What the task asks:
From the records below, print exactly the lines starting at the one containing "match monotonic (last acc) ts with" and ending at the one containing "revert acc. induction", ends included, and nothing else.

Available data:
-------------------------

Lemma tier_prefix_ne root ch v t1 t2 x y :
  (∀ x y, (t1 +:+ "/") +:+ x ≠ (t2 +:+ "/") +:+ y) →
  tier_prefix root ch v t1 +:+ x ≠ tier_prefix root ch v t2 +:+ y.
Proof.
  unfold tier_prefix. intros Hne. rewrite !string_app_assoc. intros Heq%string_app_inj_l.
  apply (string_app_inj_l "/tier=") in Heq. by rewrite <- !string_app_assoc in Heq; apply Hne in Heq.
Qed.

Lemma base_name_app s t : no_slash t = true → base_name (s +:+ String slash t) = t.
Proof.
  intros Ht%split_slash_component. unfold base_name.
  assert (∃ x l, split_slash (s +:+ String slash t) = x :: l ++ [t]) as (x&l&->).
  { induction s as [|a s (x&l&IH)]; simpl; [exists "", []; by rewrite Ht|]. rewrite IH.
    destruct (Ascii.eqb a slash); [by exists "", (x :: l)|by exists (String a x), l]. }
  change (x :: l ++ [t]) with ((x :: l) ++ [t]). by rewrite last_snoc.
Qed.

(** *** The merge loop on lists of rows *)

Notation sorted_ts rows := (StronglySorted Z.le (row_ts <$> rows)).

Lemma ssorted_last (l : list Z) z x : StronglySorted Z.le l → last l = Some z → x ∈ l → x <= z.
Proof.
  intros Hs (l'&->)%last_Some Hx. apply elem_of_app in Hx as [Hx| ->%list_elem_of_singleton]; [|done].
  eapply (StronglySorted_app_1_elem_of Z.le); [exact Hs|done|by left].
Qed.

Lemma ssorted_snoc (l : list Z) x :
  StronglySorted Z.le l → match last l with Some z => z <= x | None => True end → StronglySorted Z.le (l ++ [x]).
Proof.
  intros Hs Hl. apply StronglySorted_app. split_and!; [|done|by repeat constructor].
  intros y ? Hy ->%list_elem_of_singleton. destruct (last l) as [z|] eqn:Hz.
  - pose proof (ssorted_last _ _ _ Hs Hz Hy). lia.
  - apply last_None in Hz as ->. by apply not_elem_of_nil in Hy.
Qed.

Lemma monotonic_spec ts acc : StronglySorted Z.le acc →
  match monotonic (last acc) ts with
  | Some l => l = last (acc ++ ts) ∧ StronglySorted Z.le (acc ++ ts)
  | None => ¬ StronglySorted Z.le (acc ++ ts)
  end.
Proof.
  revert acc. induction ts as [|x ts IH]; intros acc Hs; simpl; [by rewrite app_nil_r|].
  destruct (match last acc with Some l => _ | None => _ end) eqn:Hc.
  - destruct (last acc) as [z|] eqn:Hz; [|done]. py_bool. intros Hall.
    apply last_Some in Hz as [l' ->].
    assert (z <= x); [|lia]. eapply (StronglySorted_app_1_elem_of Z.le); [exact Hall|set_solver|by left].
  - assert (StronglySorted Z.le (acc ++ [x])) as Hs'.
    { apply ssorted_snoc; [done|]. destruct (last acc); [|done]. by py_bool. }
    specialize (IH _ Hs'). rewrite last_snoc in IH.
    replace (acc ++ x :: ts) with ((acc ++ [x]) ++ ts) by by rewrite <- app_assoc. exact IH.
Qed.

-------------------------

Result below:
  match monotonic (last acc) ts with
  | Some l => l = last (acc ++ ts) ∧ StronglySorted Z.le (acc ++ ts)
  | None => ¬ StronglySorted Z.le (acc ++ ts)
  end.
Proof.
  revert acc. induction ts as [|x ts IH]; intros acc Hs; simpl; [by rewrite app_nil_r|].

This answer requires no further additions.